(Collected data entries)
(** * SOLID.ts: the video-game store queries and the inheritance examples

    A shallow embedding of [src/SOLID.ts].  Values of the TypeScript
    type [number] are IEEE 754 binary64 data, so they are modelled by
    Rocq's primitive floats, and [===], [<] and [>] by the primitive
    comparisons.  Arrays and class instances that the claims observe
    through their identity live in a heap of objects; console output
    and thrown errors are threaded through a small state-and-exception
    monad. *)

From Stdlib Require Import Floats String List.
From stdpp Require Import gmap strings list sorting.

(** ** Primitive values *)

(** TypeScript's [number]. *)
Definition number : Set := float.

(** [x === y] on numbers: IEEE equality ([NaN] differs from itself,
    the two zeros are equal). *)
Definition number_strict_eq (x y : number) : bool := PrimFloat.eqb x y.

(** [x < y] on numbers. *)
Definition number_lt (x y : number) : bool := PrimFloat.ltb x y.

(** [x > y] on numbers: the relational comparison [y < x], false when
    either side is [NaN]. *)
Definition number_gt (x y : number) : bool := PrimFloat.ltb y x.

(** [s === t] on strings: same sequence of code units. *)
Definition string_strict_eq (s t : string) : bool := String.eqb s t.

(** ** class VideoGame (lines 9-25) *)

Module VideoGame.
(** Both fields are private and never assigned after the constructor,
    so an instance is an immutable value. *)
Record t : Set := new { name : string; releaseDate : number }.

Definition getName (this : t) : string := name this.
Definition getReleaseDate (this : t) : number := releaseDate this.
End VideoGame.

(** ** Heap objects, worlds and the effect monad *)

Definition loc : Set := positive.

Inductive StudentClass : Set := StudentC | CorrectJavascriptStudentC.

(** The objects whose identity or fields the embedded code observes. *)
Inductive obj : Set :=
| ArrayObj (elems : list VideoGame.t)                 (* VideoGame[] *)
| VideoGameStoreObj (videoGames : loc)                (* VideoGameStore *)
| BetterVideoGameStoreObj (videoGames : loc)          (* BetterVideoGameStore *)
| StudentObj (cls : StudentClass)                     (* Student and its subclass *)
| CorrectGentlemanObj (name : string) (student : loc) (* CorrectGentleman *).

Record World : Type := mkWorld {
  heap : gmap loc obj;
  console : list string
}.

Inductive ErrorClass : Set := ErrorC | TypeErrorC.

Record Error : Set := mkError { error_class : ErrorClass; message : string }.

(** How a call ends: with a value, or with a thrown error. *)
Inductive Completion (A : Type) : Type :=
| Normal (a : A)
| Throw (e : Error).
Arguments Normal {A} a.
Arguments Throw {A} e.

Definition JS (A : Type) : Type := World → Completion A * World.

#[export] Instance JS_ret : MRet JS := λ A a w, (Normal a, w).

#[export] Instance JS_bind : MBind JS := λ A B f m w,
  match m w with
  | (Normal a, w') => f a w'
  | (Throw e, w') => (Throw e, w')
  end.

(** [throw new Error(msg)] and the runtime's own [TypeError]. *)
Definition throw {A} (c : ErrorClass) (msg : string) : JS A :=
  λ w, (Throw (mkError c msg), w).

(** [console.log(s)]. *)
Definition console_log (s : string) : JS unit :=
  λ w, (Normal tt, mkWorld (heap w) (console w ++ [s])).

(** Allocation of a new object at an unused address. *)
Definition alloc (o : obj) : JS loc :=
  λ w, let l := fresh (dom (heap w)) in
       (Normal l, mkWorld (<[l := o]> (heap w)) (console w)).

(** Assignment to the fields of an existing object. *)
Definition assign (l : loc) (o : obj) : JS unit :=
  λ w, (Normal tt, mkWorld (<[l := o]> (heap w)) (console w)).

(** *** Array.prototype.filter

    The loop of the language specification: the elements are visited by
    increasing index and each selected one is appended to the new
    array. *)
Definition filter_step (callbackfn : VideoGame.t → bool)
    (A : list VideoGame.t) (kValue : VideoGame.t) : list VideoGame.t :=
  if callbackfn kValue then A ++ [kValue] else A.

Definition filter_elems (callbackfn : VideoGame.t → bool)
    (O : list VideoGame.t) : list VideoGame.t :=
  fold_left (filter_step callbackfn) O [].

(** [O.filter(callbackfn)]: a receiver that is not an array has no
    [filter] method, and calling it is a [TypeError]. *)
Definition Array_filter (O : loc) (callbackfn : VideoGame.t → bool) : JS loc :=
  λ w, match heap w !! O with
       | Some (ArrayObj elems) => alloc (ArrayObj (filter_elems callbackfn elems)) w
       | _ => throw TypeErrorC "filter is not a function" w
       end.

(** ** class VideoGameStore (lines 27-49) *)

Module VideoGameStore.
(** [this.videoGames]; reading it off anything but a store yields
    [undefined], on which the following [.filter] is a [TypeError]. *)
Definition get_videoGames (this : loc) : JS loc :=
  λ w, match heap w !! this with
       | Some (VideoGameStoreObj a) => (Normal a, w)
       | _ => throw TypeErrorC "Cannot read properties of undefined" w
       end.

(** The field initialiser [= []] runs first, then the constructor
    body overwrites the field with its argument. *)
Definition new (videoGames : loc) : JS loc :=
  init ← alloc (ArrayObj []);
  this ← alloc (VideoGameStoreObj init);
  _ ← assign this (VideoGameStoreObj videoGames);
  mret this.

Definition getAllGamesByAge (this : loc) (age : number) : JS loc :=
  a ← get_videoGames this;
  Array_filter a (λ v, number_strict_eq (VideoGame.getReleaseDate v) age).

Definition getAllGamesByName (this : loc) (name : string) : JS loc :=
  a ← get_videoGames this;
  Array_filter a (λ v, string_strict_eq (VideoGame.getName v) name).

Definition getAllGamesOlderThanAge (this : loc) (age : number) : JS loc :=
  a ← get_videoGames this;
  Array_filter a (λ v, number_lt (VideoGame.getReleaseDate v) age).

Definition getAllGamesNewerThanAge (this : loc) (age : number) : JS loc :=
  a ← get_videoGames this;
  Array_filter a (λ v, number_gt (VideoGame.getReleaseDate v) age).
End VideoGameStore.

(** ** class VideoGameStoreGetter (lines 53-69) *)

Module VideoGameStoreGetter.
(** The methods never mention [this]. *)
Definition getAllGamesByAge (this collection : loc) (age : number) : JS loc :=
  Array_filter collection (λ v, number_strict_eq (VideoGame.getReleaseDate v) age).

Definition getAllGamesByName (this collection : loc) (name : string) : JS loc :=
  Array_filter collection (λ v, string_strict_eq (VideoGame.getName v) name).

Definition getAllGamesOlderThanAge (this collection : loc) (age : number) : JS loc :=
  Array_filter collection (λ v, number_lt (VideoGame.getReleaseDate v) age).

Definition getAllGamesNewerThanAge (this collection : loc) (age : number) : JS loc :=
  Array_filter collection (λ v, number_gt (VideoGame.getReleaseDate v) age).
End VideoGameStoreGetter.

(** ** class BetterVideoGameStore extends VideoGameStoreGetter (lines 71-78) *)

Module BetterVideoGameStore.
(** [super()] allocates nothing the model observes; the field is
    initialised to [[]] and then assigned the argument. *)
Definition new (videoGames : loc) : JS loc :=
  init ← alloc (ArrayObj []);
  this ← alloc (BetterVideoGameStoreObj init);
  _ ← assign this (BetterVideoGameStoreObj videoGames);
  mret this.

(** The four queries are inherited unchanged. *)
Definition getAllGamesByAge := VideoGameStoreGetter.getAllGamesByAge.
Definition getAllGamesByName := VideoGameStoreGetter.getAllGamesByName.
Definition getAllGamesOlderThanAge := VideoGameStoreGetter.getAllGamesOlderThanAge.
Definition getAllGamesNewerThanAge := VideoGameStoreGetter.getAllGamesNewerThanAge.
End BetterVideoGameStore.

(** ** Liskov substitution: LivingBeing, Human, Plant (lines 117-175) *)

Module LivingBeing.
(** Instances of the base class and of its two subclasses.  All fields
    are private and written once, so instances are values; the
    constructor of the variant records the dynamic class. *)
Inductive t : Set :=
| LivingBeingI (name : string) (age : number)
| HumanI (name : string) (age : number) (job : string)
| PlantI (name : string) (age : number) (color : string).

Definition getName (this : t) : string :=
  match this with
  | LivingBeingI n _ | HumanI n _ _ | PlantI n _ _ => n
  end.

Definition getAge (this : t) : number :=
  match this with
  | LivingBeingI _ a | HumanI _ a _ | PlantI _ a _ => a
  end.

Definition new (name : string) (age : number) : t := LivingBeingI name age.

(** The body of [LivingBeing.prototype.breathe]. *)
Definition breathe (this : t) : JS unit := console_log "I'm breathing".
End LivingBeing.

Module Human.
Definition new (name : string) (age : number) (job : string) : LivingBeing.t :=
  LivingBeing.HumanI name age job.

Definition work (this : LivingBeing.t) : JS unit := console_log "I'm working".
End Human.

Module Plant.
Definition new (name : string) (age : number) (color : string) : LivingBeing.t :=
  LivingBeing.PlantI name age color.

Definition photosynthesize (this : LivingBeing.t) : JS unit :=
  console_log "I'm photosynthesizing".

(** The override of line 172. *)
Definition breathe (this : LivingBeing.t) : JS unit := throw ErrorC "I don't breathe".
End Plant.

(** [x.breathe()]: the method is looked up along the prototype chain of
    the receiver's class; only [Plant] overrides it. *)
Definition call_breathe (x : LivingBeing.t) : JS unit :=
  match x with
  | LivingBeing.PlantI _ _ _ => Plant.breathe x
  | LivingBeing.HumanI _ _ _ => LivingBeing.breathe x
  | LivingBeing.LivingBeingI _ _ => LivingBeing.breathe x
  end.

(** ** Dependency inversion: Student, CorrectGentleman (lines 308-341) *)

Module Student.
Definition new : JS loc := alloc (StudentObj StudentC).
Definition learn (this : loc) : JS unit := console_log "I'm learning".
End Student.

Module CorrectJavascriptStudent.
Definition new : JS loc := alloc (StudentObj CorrectJavascriptStudentC).
Definition learn (this : loc) : JS unit := console_log "I'm learning Javascript".
End CorrectJavascriptStudent.

(** [s.learn()], dispatched on the class of the object [s] refers to. *)
Definition call_learn (s : loc) : JS unit :=
  λ w, match heap w !! s with
       | Some (StudentObj StudentC) => Student.learn s w
       | Some (StudentObj CorrectJavascriptStudentC) => CorrectJavascriptStudent.learn s w
       | _ => throw TypeErrorC "learn is not a function" w
       end.

Module CorrectGentleman.
(** The constructor of line 324: the parameter [student] is not used,
    the field receives [new Student()]. *)
Definition new (name : string) (student : loc) : JS loc :=
  s ← Student.new;
  alloc (CorrectGentlemanObj name s).

Definition get_student (this : loc) : JS loc :=
  λ w, match heap w !! this with
       | Some (CorrectGentlemanObj _ s) => (Normal s, w)
       | _ => throw TypeErrorC "Cannot read properties of undefined" w
       end.

Definition getName (this : loc) : JS string :=
  λ w, match heap w !! this with
       | Some (CorrectGentlemanObj n _) => (Normal n, w)
       | _ => throw TypeErrorC "Cannot read properties of undefined" w
       end.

-- Work request --
Find every line above where the word "strings" occurs, and copy that line.

-- Answer section --
From stdpp Require Import gmap strings list sorting.
(** [s === t] on strings: same sequence of code units. *)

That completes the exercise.